#### [Record extracts]

[Start of Attachment]

(** X10.  When no sample exceeds [A >= 0], no envelope value exceeds
    [sqrt A]; for audio within [-1, 1] the envelope lies within
    [0, 1]. *)
Theorem envelope_bounded_by_sqrt_peak (wave : list R) (win_len : nat) (A : R)
        (Hw : (2 <= win_len)%nat) (HA : 0 <= A)
        (Hpeak : Forall (fun x => x <= A) wave) :
  exists env,
    track_activation wave win_len (hanning win_len) = ret env /\
    Forall (fun v => 0 <= v <= sqrt A) env.
Proof.
  exists (envelope_of wave win_len (hanning win_len)).
  split; [apply track_activation_ok; [assumption | apply hanning_length] |].
  unfold envelope_of. apply Forall_forall. intros v Hv.
  apply in_map_iff in Hv as [i [<- _]]. split.
  - apply frame_envelope_nonneg, hanning_nonneg.
  - apply frame_envelope_le; [assumption | apply hanning_bounds |].
    apply Forall_firstn_gen, Forall_skipn_gen.
    now apply padded_wave_Forall.
Qed.

Lemma envelope_bounded_by_sqrt_peak_witness :
  (2 <= 4)%nat /\ 0 <= 1 /\ Forall (fun x => x <= 1) [1; -1; 0.5; 0.25; -0.5] /\
  exists env,
    track_activation [1; -1; 0.5; 0.25; -0.5] 4 (hanning 4) = ret env /\
    Forall (fun v => 0 <= v <= sqrt 1) env.
Proof.
  assert (Hpeak : Forall (fun x => x <= 1) [1; -1; 0.5; 0.25; -0.5])
    by (repeat constructor; lra).
  split; [lia |]. split; [lra |]. split; [exact Hpeak |].
  apply (envelope_bounded_by_sqrt_peak [1; -1; 0.5; 0.25; -0.5] 4 1).
  - lia.
  - lra.
  - exact Hpeak.
Defined.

[End of Attachment]

#### [Brief]
Please return only the lines from the one with "unfold envelope_of. apply" through the end of the listing, each exactly as written, first and last included.

#### [Result of the exercise]
  unfold envelope_of. apply Forall_forall. intros v Hv.
  apply in_map_iff in Hv as [i [<- _]]. split.
  - apply frame_envelope_nonneg, hanning_nonneg.
  - apply frame_envelope_le; [assumption | apply hanning_bounds |].
    apply Forall_firstn_gen, Forall_skipn_gen.
    now apply padded_wave_Forall.
Qed.

Lemma envelope_bounded_by_sqrt_peak_witness :
  (2 <= 4)%nat /\ 0 <= 1 /\ Forall (fun x => x <= 1) [1; -1; 0.5; 0.25; -0.5] /\
  exists env,
    track_activation [1; -1; 0.5; 0.25; -0.5] 4 (hanning 4) = ret env /\
    Forall (fun v => 0 <= v <= sqrt 1) env.
Proof.
  assert (Hpeak : Forall (fun x => x <= 1) [1; -1; 0.5; 0.25; -0.5])
    by (repeat constructor; lra).
  split; [lia |]. split; [lra |]. split; [exact Hpeak |].
  apply (envelope_bounded_by_sqrt_peak [1; -1; 0.5; 0.25; -0.5] 4 1).
  - lia.
  - lra.
  - exact Hpeak.
Defined.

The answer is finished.